Existe um limite para o perdão?

Na pergunta de Pedro, o número sete indica um limite, uma demarcação razoável. Os rabinos apontavam que o perdão deveria ser concedido três ou quatro vezes no máximo. O apóstolo Pedro, com o número sete, vai além do imaginável, ultrapassando de longe o limite estabelecido. Mesmo assim coloca um limite.

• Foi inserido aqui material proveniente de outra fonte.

(* ===== verification/Invariant.v ===== *)
(** * The scheduling invariant

    The invariant of the four scheduling tables (tasks, attempts, leases,
    workers), and the database transitions that keep it: rewriting rows in
    place, adding a task or a reserved attempt, granting a lease.  The inversion
    lemmas for normal runs of an operation, and the operations that leave the
    four tables alone, are here too. *)

From S2P Require Import Prelude Python Errors Schema Store Access Metadata Diagnostics.
From S2P Require Import Framing Capability Scheduler Usage.

Open Scope Z_scope.

(** ** Running an operation to a normal exit *)

Section Runs.
Context {A B : Type}.

Lemma run_bind (m : M A) (f : A -> M B) w b w' :
  bind m f w = (Ok b, w') -> exists a w1, m w = (Ok a, w1) /\ f a w1 = (Ok b, w').
Proof.
  unfold bind, mbind, M_bind. destruct (m w) as [[a|e] w1]; [eauto|done].
Qed.

Lemma run_ret (a b : A) w w' : mret (M := M) a w = (Ok b, w') -> b = a /\ w' = w.
Proof. by intros [= <- <-]. Qed.

Lemma run_raise e (b : A) w w' : raise e w = (Ok b, w') -> False.
Proof. done. Qed.

Lemma run_query (f : db -> A) w b w' : query f w = (Ok b, w') -> b = f (wd_db w) /\ w' = w.
Proof. by intros [= <- <-]. Qed.

Lemma run_require (o : option A) e w b w' : require o e w = (Ok b, w') -> o = Some b /\ w' = w.
Proof. destruct o; [by intros [= <- <-]|done]. Qed.

Lemma run_lift (r : res A) w b w' : lift_res r w = (Ok b, w') -> r = Ok b /\ w' = w.
Proof. by intros [= -> <-]. Qed.

Lemma run_transaction (m : M A) w b w' : transaction m w = (Ok b, w') -> m w = (Ok b, w').
Proof. unfold transaction. destruct (m w) as [[a|e] w1]; [by intros [= -> ->]|done]. Qed.

Lemma run_reads (m : M A) w b w' : reads_only m -> m w = (Ok b, w') -> w' = w.
Proof. intros Hm H. specialize (Hm w). by rewrite H in Hm. Qed.
End Runs.

Lemma run_check b e w u w' : check b e w = (Ok u, w') -> b = true /\ w' = w.
Proof. destruct b; [by intros [= _ <-]|done]. Qed.

Lemma run_now `{Env} w b w' : now w = (Ok b, w') -> wd_db w' = wd_db w.
Proof. by intros [= _ <-]. Qed.

Lemma run_new_id `{Env} p w b w' : new_id p w = (Ok b, w') -> wd_db w' = wd_db w.
Proof. unfold new_id. destruct (id_prefix p); [by intros [= _ <-]|done]. Qed.

Section RunStatements.
Context {R : Type} (table : db -> list R) {set_table : Setter table}.

Lemma run_update p f w n w' :
  sql_update table p f w = (Ok n, w') ->
  n = count p (table (wd_db w)) /\ wd_db w' = modify table (update p f) (wd_db w).
Proof. by intros [= <- <-]. Qed.

Lemma run_update_unique valid p f w n w' :
  sql_update_unique table valid p f w = (Ok n, w') ->
  valid (update p f (table (wd_db w))) = true /\
  wd_db w' = modify table (update p f) (wd_db w).
Proof. unfold sql_update_unique. destruct (valid _); [by intros [= _ <-]|done]. Qed.

Lemma run_insert ok r w u w' :
  sql_insert table ok r w = (Ok u, w') ->
  ok (wd_db w) r = true /\ wd_db w' = modify table (fun t => t ++ [r]) (wd_db w).
Proof. unfold sql_insert. destruct (ok _ _) eqn:E; [by intros [= _ <-]|done]. Qed.

Lemma run_delete p w n w' :
  sql_delete table p w = (Ok n, w') ->
  wd_db w' = modify table (select (fun r => negb (p r))) (wd_db w).
Proof. by intros [= _ <-]. Qed.
End RunStatements.

(** Invert a normal run, statement by statement. *)
Ltac run_step :=
  match goal with
  | H : bind _ _ _ = (Ok _, _) |- _ =>
      apply run_bind in H; destruct H as (? & ? & ? & H)
  | H : mret _ _ = (Ok _, _) |- _ => apply run_ret in H; destruct H as [? ?]; subst
  | H : raise _ _ = (Ok _, _) |- _ => destruct (run_raise _ _ _ _ H)
  | H : query _ _ = (Ok _, _) |- _ => apply run_query in H; destruct H as [? ?]; subst
  | H : require _ _ _ = (Ok _, _) |- _ => apply run_require in H; destruct H as [? ?]; subst
  | H : lift_res _ _ = (Ok _, _) |- _ => apply run_lift in H; destruct H as [? ?]; subst
  | H : check _ _ _ = (Ok _, _) |- _ => apply run_check in H; destruct H as [? ?]; subst
  | H : transaction _ _ = (Ok _, _) |- _ => apply run_transaction in H
  | H : now _ = (Ok _, _) |- _ => apply run_now in H
  | H : new_id _ _ = (Ok _, _) |- _ => apply run_new_id in H
  | H : sql_update _ _ _ _ = (Ok _, _) |- _ => apply run_update in H; destruct H as [? ?]
  | H : sql_update_unique _ _ _ _ _ = (Ok _, _) |- _ =>
      apply run_update_unique in H; destruct H as [? ?]
  | H : sql_insert _ _ _ _ = (Ok _, _) |- _ => apply run_insert in H; destruct H as [? ?]
  | H : sql_delete _ _ _ = (Ok _, _) |- _ => apply run_delete in H
  | H : ?m ?w = (Ok _, _) |- _ =>
      let Hr := fresh in
      assert (Hr : reads_only m) by solve [auto with reads];
      apply (run_reads _ _ _ _ Hr) in H; clear Hr; subst
  | H : (if ?b then _ else _) _ = (Ok _, _) |- _ => destruct b eqn:?
  | H : (match ?o with Some _ => _ | None => _ end) _ = (Ok _, _) |- _ => destruct o eqn:?
  | H : (match ?p with (_, _) => _ end) _ = (Ok _, _) |- _ => destruct p
  | H : (match ?v with _ => _ end) _ = (Ok _, _) |- _ => destruct v
  end.

(** ** The invariant *)

(** States in which a task is bound to an executing attempt. *)
Definition task_holds (s : task_state) : bool :=
  match s with TReserved | TRunning | TCancelled => true | _ => false end.

Definition executing (a : attempt_row) : bool := attempt_executing (a_state a).
Definition fence (a : attempt_row) : string * Z := (a_worker_id a, a_fencing_token a).
Definition live (l : lease_row) : bool := l_released_at l =d None.

(** Attempt and task states that no operation leaves. *)
Definition attempt_final (s : attempt_state) : bool := negb (attempt_active s).
Definition task_settled (s : task_state) : bool :=
  match s with TSucceeded | TCancelled => true | _ => false end.
(* ===== verification/Lifecycle.v ===== *)
(** * The task life cycle keeps the scheduling invariant

    Every operation of [Scheduler], [Fleet] and [Usage] that writes one of the four
    scheduling tables keeps [Inv], whatever its arguments, the clock and the
    random source, and whether it returns or raises.  [step] collects the
    operations as a transition relation; every reachable world satisfies
    [Inv]. *)

From S2P Require Import Prelude Python Errors Schema Store Access Metadata Diagnostics.
From S2P Require Import Capability Scheduler Fleet Usage Invariant.

Open Scope Z_scope.

(** Solve a table equation of a run from the equations of its statements. *)
Ltac tables :=
  repeat match goal with
  | H : wd_db ?w = _ |- context [wd_db ?w] => rewrite H; clear H; simpl
  | H : core_eq _ (wd_db ?w) |- context [wd_db ?w] =>
      let H1 := fresh in let H2 := fresh in let H3 := fresh in let H4 := fresh in
      let H5 := fresh in
      destruct H as (H1 & H2 & H3 & H4 & H5); rewrite ?H1, ?H2, ?H3, ?H4, ?H5;
      clear H1 H2 H3 H4 H5; simpl
  end;
  unfold update; rewrite ?map_map;
  first [ reflexivity | symmetry; apply map_id | idtac ].

(** Invert a run; a statement on another table becomes a frame fact. *)
Ltac run_all := repeat (first
  [ match goal with
    | H : ?m ?w = (Ok _, ?w') |- _ =>
        lazymatch m with sql_update _ _ _ => idtac | sql_insert _ _ _ => idtac end;
        let Hf := fresh in
        assert (Hf : frames m) by solve [auto with frames];
        apply (run_frames _ _ _ _ Hf) in H; clear Hf
    end
  | run_step
  | match goal with
    | H : ?m ?w = (Ok _, ?w') |- _ =>
        let Hf := fresh in
        assert (Hf : frames m) by solve [auto with frames];
        apply (run_frames _ _ _ _ Hf) in H; clear Hf
    end ]).

(** Case analysis on the updated row. *)
Ltac row_cases :=
  intros; unfold executing, live, attempt_final in *; repeat case_match; simpl in *; split_and?;
  try done; try lia;
  try (split_bools; match goal with
       | a : attempt_row |- _ => solve [destruct (a_state a); done]
       | t : task_row |- _ => solve [destruct (t_state t); done]
       end).

Section Expiry.
Context {E : Env} {P : Past}.

(** [m] keeps [I] on every normal exit. *)
Definition keeps {A} (I : db -> Prop) (m : M A) : Prop :=
  forall w a w', I (wd_db w) -> m w = (Ok a, w') -> I (wd_db w').

(** A task in a state that can be reserved has no executing attempt. *)
Lemma idle_unless_held d a t :
  Inv d -> In a (task_attempts d) -> In t (tasks d) -> t_id t = a_task_id a ->
  task_holds (t_state t) = false -> executing a = false.
Proof.
  intros HI Ha Ht Et Hh. destruct (executing a) eqn:Ex; [|done].
  destruct (inv_executing_task d HI a Ha Ex) as (t' & Ht' & Et' & Hh' & _).
  assert (t' = t) as -> by (apply (NoDup_map_inj t_id (tasks d)); [apply HI|done..|congruence]).
  congruence.
Qed.

Lemma keeps_expire_reservations stamp : keeps Inv (_expire_reservations stamp).
Proof.
  intros w u w' HI Hrun. unfold _expire_reservations in Hrun. run_step.
  run_step. match type of Hrun with (match ?l with _ => _ end) _ = _ => set (ids := l) in * end.
  assert (Hids : forall a, In a (task_attempts (wd_db w)) -> a_task_id a ∈ ids ->
                           executing a = false).
  { intros a Ha (t & Et & [Ht Hp]%in_select)%list_elem_of_In%in_map_iff. split_bools.
    apply (idle_unless_held (wd_db w) a t); auto. by destruct (t_state t). }
  assert (Hheld : forall t, In t (tasks (wd_db w)) -> t_id t ∈ ids ->
                            task_reservable (t_state t) = true).
  { intros t Ht (t' & Et & [Ht' Hp]%in_select)%list_elem_of_In%in_map_iff. split_bools.
    by assert (t' = t) as -> by (apply (NoDup_map_inj t_id (tasks (wd_db w))); auto; apply HI). }
  destruct ids as [|i0 ids0] eqn:Eids; [run_all; done|]. rewrite <- Eids in *. clear Eids.
  run_all.
  eapply (row_transition_inv (wd_db w)); [|done].
  constructor; [tables|tables|tables|tables|tables|..]; try (by row_cases).
  - intros t Ht Hs. cbv beta. destruct (t_id t ∈? ids) eqn:Ei; [|done].
    apply elem_b_spec in Ei. specialize (Hheld t Ht Ei). by destruct (t_state t).
  - intros l a Hl Ha Ea Hlive Hex.
    assert (a_task_id a ∈? ids = false) as En.
    { apply elem_b_false. intros Hin. by rewrite Hids in Hex. }
    cbv beta. rewrite En. simpl. split; [done|]. intros _.
    destruct (l_attempt_id l ∈? _) eqn:El; [|by case_match].
    apply elem_b_spec, list_elem_of_In, in_map_iff in El as (b & Eb & Hb).
    apply in_select in Hb as [(c & <- & Hc)%in_map_iff Hp].
    assert (a_id c = a_id a /\ a_task_id c ∈? ids = true) as [Ec Et] by (split; row_cases; congruence).
    assert (c = a) as ->
      by (apply (NoDup_map_inj a_id (task_attempts (wd_db w))); auto; apply HI).
    congruence.
  - intros t a Ht Ha Et Hex _ Hh Hw.
    cbv beta. assert (t_id t ∈? ids = false) as ->; [|done].
    apply elem_b_false. intros Hin. specialize (Hheld t Ht Hin). by destruct (t_state t).
Qed.

Lemma keeps_for_sum {A} (I : db -> Prop) (xs : list A) body :
  (forall x, In x xs -> keeps I (body x)) -> keeps I (for_sum xs body).
Proof.
  induction xs as [|x xs IH]; intros Hb w n w' HI Hrun; simpl in Hrun; run_all; [done|].
  eapply IH; [by intros; apply Hb; right| |eassumption].
  eapply (Hb x); [by left|done|eassumption].
Qed.

Lemma keeps_for_each {A} (I : db -> Prop) (xs : list A) body :
  (forall x, In x xs -> keeps I (body x)) -> keeps I (for_each xs body).
Proof.
  induction xs as [|x xs IH]; intros Hb w n w' HI Hrun; simpl in Hrun; run_all; [done|].
  eapply IH; [by intros; apply Hb; right| |eassumption].
  eapply (Hb x); [by left|done|eassumption].
Qed.

(** The attempt of [row] is the only one of its task that may be executing. *)
Definition sole (d : db) (row : string * string) : Prop :=
  forall b, In b (task_attempts d) -> executing b = true -> a_task_id b = snd row ->
            a_id b = fst row.

Lemma sole_row_transition d d' Ft Fa Fl Fw row :
  row_transition d d' Ft Fa Fl Fw -> sole d row -> sole d' row.
Proof.
  intros HT Hs b Hb Hex Et. rewrite (rt_attempts _ _ _ _ _ _ HT) in Hb.
  apply in_map_iff in Hb as (a & <- & Ha).
  destruct (rt_attempt_key _ _ _ _ _ _ HT a) as (Ei & Et' & _). rewrite Ei.
  apply Hs; [done|by apply (row_no_start _ _ _ _ _ _ HT)|congruence].
Qed.
(* ===== verification/Upkeep.v ===== *)
(** * Maintenance and grants keep the scheduling invariant

    The operations of [Grants] and [Maintenance] leave tasks, attempts and leases
    alone, except that claiming a job first expires what has lapsed; on the
    workers table they touch neither identity, capacity, counter nor status. *)

From S2P Require Import Prelude Python Errors Schema Store Access Metadata Diagnostics.
From S2P Require Import Capability Scheduler Fleet Usage Bytes Encoding Signing Grants.
From S2P Require Import Maintenance Invariant Lifecycle.

Open Scope Z_scope.

Section Upkeep.
Context {E : Env} {P : Past}.

(** ** Helpers that only read *)

Lemma reads_only_job_artifact row auth : reads_only (_maintenance_job_with_artifact row auth).
Proof. unfold _maintenance_job_with_artifact. solve_reads_match. Qed.
#[local] Hint Resolve reads_only_job_artifact : reads.
Lemma reads_only_create_result row auth : reads_only (_maintenance_create_result row auth).
Proof. unfold _maintenance_create_result. solve_reads_match. Qed.
Lemma reads_only_broker_device b u v : reads_only (_require_exact_broker_device b u v).
Proof. unfold _require_exact_broker_device. solve_reads_match. Qed.
#[local] Hint Resolve reads_only_create_result reads_only_broker_device : reads.
Lemma reads_only_broker_job j u v : reads_only (_require_broker_maintenance_job j u v).
Proof. unfold _require_broker_maintenance_job. solve_reads_match. Qed.
Lemma reads_only_replay_completion row s r : reads_only (replay_completion row s r).
Proof. unfold replay_completion. solve_reads_match. Qed.
#[local] Hint Resolve reads_only_broker_job reads_only_replay_completion : reads.

(** ** Operations outside the scheduling tables *)

Lemma frames_insert_receipt q g j stamp : frames (insert_receipt q g j stamp).
Proof. unfold insert_receipt. solve_frames. Qed.
#[local] Hint Resolve frames_insert_receipt : frames.
Lemma frames_insert_job q k g stamp : frames (insert_job q k g stamp).
Proof. unfold insert_job. solve_frames. Qed.
#[local] Hint Resolve frames_insert_job : frames.
Lemma frames_job_of_intent q k g stamp : frames (job_of_intent q k g stamp).
Proof. unfold job_of_intent. solve_frames. Qed.
#[local] Hint Resolve frames_job_of_intent : frames.
Lemma frames_create_maintenance q : frames (create_worker_maintenance q).
Proof. unfold create_worker_maintenance. solve_frames. Qed.
Lemma frames_commit_maintenance j u v : frames (commit_worker_maintenance j u v).
Proof. unfold commit_worker_maintenance. solve_frames. Qed.
Lemma frames_cancel_maintenance j o v : frames (cancel_worker_maintenance j o v).
Proof. unfold cancel_worker_maintenance. solve_frames. Qed.
Lemma frames_mark_uploaded i n g : frames (mark_artifact_uploaded i n g).
Proof. unfold mark_artifact_uploaded. solve_frames. Qed.
Lemma frames_revoke_device v u : frames (revoke_device v u).
Proof. unfold revoke_device. solve_frames. Qed.
Lemma frames_deactivate i o v r g s : frames (deactivate_worker_workflow i o v r g s).
Proof. unfold deactivate_worker_workflow. solve_frames. Qed.
Lemma frames_approve_allocation i u p : frames (approve_allocation i u p).
Proof. unfold approve_allocation. solve_frames. Qed.
Lemma frames_record_authorizations row spec stamp :
  frames (_record_maintenance_authorizations row spec stamp).
Proof. unfold _record_maintenance_authorizations, insert_or_ignore. solve_frames. Qed.
#[local] Hint Resolve frames_record_authorizations : frames.

(** ** Operations that touch the workers table *)

Lemma preserves_heartbeat_maintenance j i s f ttl st p a :
  preserves Inv (heartbeat_worker_maintenance j i s f ttl st p a).
Proof.
  unfold heartbeat_worker_maintenance. op_steps. run_all; try done; carry; flat_db.
  all: by apply inv_touch_workers.
Qed.

Lemma keeps_store_completion row spec result s i stamp :
  keeps Inv (store_completion row spec result s i stamp).
Proof.
  intros w u w' HI Hrun. unfold store_completion in Hrun. run_all; carry; try done; flat_db.
  all: eapply inv_frame; [eassumption|]; by apply inv_touch_workers.
Qed.
#[local] Hint Resolve keeps_store_completion : keeps.

Lemma preserves_complete_maintenance j i s f ok r :
  preserves Inv (complete_worker_maintenance j i s f ok r).
Proof. unfold complete_worker_maintenance. op_steps. run_all; carry; done. Qed.

Lemma preserves_claim_maintenance i s ttl acts :
  preserves Inv (claim_worker_maintenance i s ttl acts).
Proof.
  unfold claim_worker_maintenance. op_steps. unfold claim_transaction in *. run_all; carry; done.
Qed.

Lemma preserves_rebuild : preserves Inv _rebuild_maintenance_authorizations.
Proof.
  unfold _rebuild_maintenance_authorizations. apply preserves_bind; [auto with vgen|]. intros rows.
  apply preserves_for_each. intros row _. unfold rebuild_job. op_steps.
  by apply preserves_update; intros d HI; apply inv_touch_workers.
Qed.
End Upkeep.

#[export] Hint Resolve reads_only_job_artifact reads_only_create_result reads_only_broker_device
  reads_only_broker_job reads_only_replay_completion : reads.
#[export] Hint Resolve frames_insert_receipt frames_insert_job frames_job_of_intent
  frames_record_authorizations : frames.
(** The dependency of the routes: a session resolved before the body is kept as it
    was read then, its subject is validated again. *)
Definition current_principal (verify_mutations : bool) (pre_authenticated_session : option session_row)
    (token method path : string) (body : bytes) (headers : list (string * string)) : M Principal :=
  row ← (match pre_authenticated_session with
         | Some row => mret (Some row)
         | None => resolve_session token
         end : M (option session_row));
  row ← require row (vgen_error ErrorCode.SESSION_EXPIRED);
  _ ← validate_session_subject row;
  scopes ← lift_res (load_json (ss_scopes row));
  _ ← verify_mutation_signature verify_mutations row method path body headers;
  mret (MkPrincipal (ss_principal_type row) (ss_principal_id row) (ss_user_id row) scopes (ss_id row)).

(** [raw_path] of a request. *)
Definition request_target (url_path query : string) : string :=
  if query =d "" then url_path else url_path +:+ "?" +:+ query.

(** A request from the middleware to its handler; [meanwhile] is what other requests
    do while the body of a protected mutation arrives.  The middleware also refuses
    requests for their size, protocol version or rate, which only removes runs. *)
Definition authenticate (verify_mutations : bool) (meanwhile : M unit) (token method url_path query : string)
    (body : bytes) (headers : list (string * string)) : M Principal :=
  pre ← (if is_control_mutation method url_path && (_public_rate_limit_category url_path =d None) then
           row ← pre_authenticate token;
           _ ← meanwhile;
           mret (Some row)
         else mret None : M (option session_row));
  current_principal verify_mutations pre token method (request_target url_path query) body headers.
Definition claim_invite (invite_id secret subject_user_id subject_device_id subject_key_fingerprint : string)
    (claim : dict) (proof_signature : string) : M enrollment_view :=
  user ← require_user (Some subject_user_id);
  device ← query (fun d => own_device d subject_device_id subject_user_id);
  current ← now;
  matches ← lift_res (claim_matches claim proof_signature invite_id user device (current / 1000000));
  _ ← check matches (repo_err (ErrorCode.to_int ErrorCode.SIGNATURE_INVALID) "SIGNATURE_INVALID"
        "The Workspace member claim does not match the authenticated User and Device." 401);
  record_bytes ← lift_res (canonical_json (JObj (registration_record claim proof_signature)));
  stamp ← now;
  _ ← transaction (
    row ← query (fun d => find_by en_id invite_id (enrollments d));
    row ← require row (invite_invalid "The invite is invalid, expired, or already used." 410);
    _ ← check ((en_kind row =d EkWorkspaceMember) && secret_matches row secret &&
               fingerprint_allows row subject_key_fingerprint)
          (invite_invalid "The invite is invalid, expired, or already used." 410);
    if (en_state row =d EsPending) || (en_state row =d EsActive) then
      check (same_record row record_bytes && (en_subject_user_id row =d Some subject_user_id) &&
             (en_subject_id row =d Some subject_device_id))
        (repo_err IDEMPOTENCY_CONFLICT "IDEMPOTENCY_CONFLICT"
           "The Workspace Invite was already claimed with different identity material." 409)
    else
      _ ← check (issued_open row stamp) (invite_invalid "The invite is invalid, expired, or already used." 410);
      _ ← claim_enrollment invite_id (claimed_state row) (Some subject_user_id) subject_device_id
            (JObj (registration_record claim proof_signature)) stamp;
      if claimed_state row =d EsActive then
        _activate_enrollment row (Some subject_user_id) (Some subject_device_id) (en_issuer_user_id row) stamp
      else mret tt);
  enrollment invite_id.

(** ** New users *)

Definition str_or_empty (o : option string) : string := default "" o.

(** The rows a repeated claim of a user invite must still find. *)
Definition replayed_user (d : db) (invite : enrollment_row) (claim : dict) : res (option user_row) :=
  let user_id := str_or_empty (en_subject_user_id invite) in
  let stored_device_id := str_or_empty (en_subject_id invite) in
  let item k := jget_or k JNull claim in
  match active_user d user_id, own_device d stored_device_id user_id with
  | Some user, Some device =>
      if negb (json_is (item "device_id") stored_device_id &&
               json_is (item "display_name") (u_display_name user) &&
               json_is (item "root_signing_public_key") (u_root_signing_public_key user) &&
               json_is (item "root_encryption_public_key") (u_root_encryption_public_key user) &&
               json_is (item "device_name") (dv_name device) &&
               json_is (item "device_signing_public_key") (dv_signing_public_key device) &&
               json_is (item "device_encryption_public_key") (dv_encryption_public_key device))
      then Ok None
      else
        stored ← (match dv_certificate device with
                  | None => Raise TypeError
                  | Some t => load_json (json_loads t)
                  end);
        stored ← canonical_json stored;
        given ← canonical_json (item "device_certificate");
        Ok (if stored =d given then Some user else None)
  | _, _ => Ok None
  end.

A resposta de Jesus o desconcerta porque diz que o perdão é ilimitado (setenta vezes sete vezes) e em seguida apresenta uma parábola organizada em três cenas com dois protagonistas: servo e patrão; servo e outro servo; patrão e servo e depois acontece a explicação de Jesus. O contraste aparece em vários níveis. No primeiro caso aquele que perdoa uma dívida enorme (dez mil talentos) é o patrão, quem recebe o perdão é um servo. No segundo caso o colega do servo perdoado lhe devia uma quantia ínfima (30 reais). O contraste que chama está entre o comportamento generoso do patrão e a crueldade do seu devedor. O resultado final é a punição para o homem incapaz de perdoar. Jesus conclui que também nós seremos punidos pelo Pai do céu, se não perdoarmos de coração o nosso irmão.

O ponto central da parábola se encontra na conclusão: todos somos devedores diante de Deus; nunca poderemos pagar nossas dívidas. Constantemente pedimos perdão pelos nossos pecados. Deus perdoa e nos pede que perdoemos nossos irmãos: “Perdoai-nos as nossas ofensas assim que nós perdoamos a quem nos tem ofendido”.

Falar hoje em dia de perdão e misericórdia torna-se ainda mais complicado à luz dos valores que o mundo privilegia. Estamos vivendo momentos difíceis em que a vingança é supervalorizada. As redes sociais se tornaram campo de batalha onde acontecem conflitos e confrontos cruéis e dolorosos. A falta de respeito mútuo, os insultos e as calúnias são frequentes. Sem que ninguém os autorize, pessoas cristãs servem-se da internet e da invisibilidade para semear agressividade e ódio, destruindo sem piedade o nome e a trajetória dos outros simplesmente porque pensam diferente.

Jesus propõe o perdão sem limites entre os seus seguidores. Necessitamos urgentemente de testemunhas de Jesus que anunciem com palavra firme o seu Evangelho e que contagiem com coração humilde a sua paz. Pessoas de fé que vivam o perdão e ajudem a curar esta obsessão doentia que entrou na sua Igreja.

Vai primeiro reconciliar-te com teu irmão, depois vai levar a tua oferta. Que esta palavra nos acompanhe e que a comunhão com o Corpo de Cristo nos dê a força necessária para começar a praticá-la.

Neste final de semana 13 e 14 de setembro será realizada a Coleta para os Lugares Santos, que tradicionalmente ocorre na Sexta-feira Santa. Essa mudança se deu por causa da pandemia do novo Coronavírus que atingiu o mundo e a transferência de data, aprovada pelo Papa Francisco, foi escolhida por ser o domingo próximo à festa da Exaltação da Santa Cruz.